Not only do LED lighting fixtures provide better visual clarity to enhance workplace safety and provide better visibility and clarity for closed-circuit security monitoring systems, they can also provide a platform for additional safety upgrades. For example, with the miniaturization of HD cameras, Wi-Fi security cameras could even be added directly into light fixtures to expand monitoring coverage. Even more advanced, connecting smoke or hazardous substance sensors to LED lighting networks can provide a highly effective early-detection system for plant safety. In addition to detecting hazardous conditions and triggering an alert, the sensors could be configured to automatically illuminate the lights along the evacuation route dynamically, based on the absence of the offending substance, to guide personnel on the fastest, safest escape route.
ADR will become more important.
With volatility in the energy market fueled by shifting pollution mandates, electricity is no longer a finite resource. A growing number of utility providers are implementing industrial conservation programs, working with large energy customers to curb consumption. Automated demand response (ADR) technology — the ability to dynamically respond to a utility demand for reduced consumption — is becoming more important as demand outpaces supply. Integrating smart LEDs into an automation network enables hands-free compliance with ADR requirements by programming the system to dynamically reduce light utilization or output based on need, reducing power to nonessential lighting without compromising safety and with minimal impact on productivity.
Custom illumination will offer infinite options.
Because LED lighting fixtures now offer such a wide range of options when it comes to light color and intensity, in 2019, we’ll see more companies take advantage of this capability to create custom light schemes based on specific needs. For example, lumen intensity can be adjusted for optimum visibility in inspection and quality assurance areas, but toned down in other areas where high-brightness isn’t required for a more energy-efficient operation. Color can also be adjusted to intensify perception of certain colors for safety or other indication. With modern LEDs, companies can design an illumination plan to fit any application.

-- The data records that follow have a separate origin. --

(** An armed timer stays armed until it fires or its own id is resolved
    from outside. *)
Lemma timer_armed_step (o : op) (st : state) (t : nat) (cb : TimerCallback) :
  invariant st ->
  timers st !! t = Some cb ->
  (forall approved, o <> Resolve (tc_approvalId cb) approved) ->
  o <> Fire t ->
  timers (step o st) !! t = Some cb.
Proof.
  intros Hinv Hcb Hres Hfire. destruct o as [id ms | id b | h]; simpl.
  - destruct (inv_timer _ Hinv _ _ Hcb) as [_ [Hlt _]].
    rewrite lookup_insert_ne by lia. exact Hcb.
  - unfold resolveApproval. destruct (pendingApprovals st !! id) as [e|] eqn:E; [|exact Hcb].
    simpl. destruct (inv_entry _ Hinv _ _ E) as [cb' [Hcb' [Hid _]]].
    rewrite lookup_delete_ne; [exact Hcb|].
    intros Heq. rewrite Heq, Hcb in Hcb'. injection Hcb' as <-.
    apply (Hres b). now rewrite Hid.
  - unfold timerFires. destruct (timers st !! h) as [cb'|] eqn:E; [|exact Hcb].
    simpl. rewrite lookup_delete_ne; [exact Hcb|]. intros ->. now apply Hfire.
Qed.

Lemma timer_armed_run (os : list op) (st : state) (t : nat) (cb : TimerCallback) :
  invariant st ->
  timers st !! t = Some cb ->
  (forall approved, Resolve (tc_approvalId cb) approved ∉ os) ->
  Fire t ∉ os ->
  timers (run os st) !! t = Some cb.
Proof.
  revert st. induction os as [|o os IH]; intros st Hinv Hcb Hres Hfire; simpl; [exact Hcb|].
  apply IH.
  - now apply invariant_step.
  - apply timer_armed_step; try assumption.
    + intros b ->. apply (Hres b). now left.
    + intros ->. apply Hfire. now left.
  - intros b Hin. apply (Hres b). now right.
  - intros Hin. apply Hfire. now right.
Qed.

(** Firing an armed timer in a reachable state. *)
Lemma timerFires_armed (st : state) (h : nat) (cb : TimerCallback) :
  invariant st ->
  timers st !! h = Some cb ->
  pendingApprovals (timerFires h st) !! tc_approvalId cb = None
  /\ timers (timerFires h st) !! h = None
  /\ calls (timerFires h st) = (calls st ++ [(tc_resolve cb, false)])%list
  /\ settled (tc_resolve cb) (calls (timerFires h st)) = Some false.
Proof.
  intros Hinv Hcb. unfold timerFires. rewrite Hcb. simpl.
  rewrite !lookup_delete_eq. repeat split.
  apply settled_first_call. now destruct (inv_timer _ Hinv _ _ Hcb).
Qed.

End LedgerFacts.

(** *** Claims on the approval ledger *)

(** C2. On a live entry [resolveApproval] returns [true], disarms the
    entry's timer, removes the entry and calls the entry's [resolve] once,
    with [approved], which settles the promise to [approved]; afterwards, as
    long as the id is not created again, every [resolveApproval] on it
    returns [false] and changes nothing; and whatever happens later, that
    [resolve] has been called exactly once. *)
Theorem resolveApproval_exactly_once
    (st : Ledger.state) (approvalId : string) (approved : bool)
    (entry : Ledger.PendingApproval) :
  Ledger.reachable st ->
  Ledger.pendingApprovals st !! approvalId = Some entry ->
  fst (Ledger.resolveApproval approvalId approved st) = true
  /\ Ledger.timers (snd (Ledger.resolveApproval approvalId approved st))
       !! Ledger.pa_timeout entry = None
  /\ Ledger.pendingApprovals (snd (Ledger.resolveApproval approvalId approved st))
       !! approvalId = None
  /\ Ledger.calls (snd (Ledger.resolveApproval approvalId approved st))
     = (Ledger.calls st ++ [(Ledger.pa_resolve entry, approved)])%list
  /\ Ledger.settled (Ledger.pa_resolve entry)
       (Ledger.calls (snd (Ledger.resolveApproval approvalId approved st))) = Some approved
  /\ (forall os approved',
        (forall timeoutMs, Ledger.Create approvalId timeoutMs ∉ os) ->
        Ledger.resolveApproval approvalId approved'
          (Ledger.run os (snd (Ledger.resolveApproval approvalId approved st)))
        = (false, Ledger.run os (snd (Ledger.resolveApproval approvalId approved st))))
  /\ (forall os,
        Ledger.times_called (Ledger.pa_resolve entry)
          (Ledger.calls (Ledger.run os (snd (Ledger.resolveApproval approvalId approved st))))
        = 1).
Proof.
  intros Hreach Hlive.
  pose proof (invariant_reachable _ Hreach) as Hinv.
  destruct (Ledger.inv_entry _ Hinv _ _ Hlive) as [cb [Hcb [Hid Hr]]].
  assert (Hstep : Ledger.reachable (snd (Ledger.resolveApproval approvalId approved st))).
  { apply (reachable_run [Ledger.Resolve approvalId approved] _ Hreach). }
  rewrite (resolveApproval_live _ _ _ _ Hlive) in *. simpl.
  rewrite !lookup_delete_eq.
  split; [reflexivity|]. split; [reflexivity|]. split; [reflexivity|].
  split; [reflexivity|]. split; [|split].
  - apply settled_first_call. rewrite <- Hr. now destruct (Ledger.inv_timer _ Hinv _ _ Hcb).
  - intros os approved' Hos. apply resolveApproval_absent, absent_run; [exact Hos|].
    simpl. apply lookup_delete_eq.
  - intros os. apply times_called_unique.
    + apply Ledger.inv_once, invariant_reachable. now apply reachable_run.
    + match goal with |- context [Ledger.run os ?s] =>
        destruct (calls_run os s) as [new Hnew] end.
      rewrite Hnew. simpl. rewrite !fmap_app, !elem_of_app. left; right.
      now apply list_elem_of_singleton.
Qed.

As industrial facilities face increasing pressure to modernize in order to keep pace with technology and competitive forces, it’s critical that companies address all aspects of site management and productivity. While the natural inclination is to focus on production and operations as primary opportunities for efficiency upgrades and investment, simply changing out the lights to modern, future-ready industrial LED lighting technology can have a substantial impact on productivity and the bottom line.
Unlike conventional HID lighting technology, which hasn’t seen a substantial technological innovation in decades, industrial LED technology continues to advance every year, with improved performance, wider applications, a broader range of form factors and a dynamic platform that’s ideal for supporting additional functionality beyond lighting.
As we look ahead to a future of automation, integration and optimization, advanced industrial LED technology provides the most effective solution to support the evolution to smart facilities of tomorrow.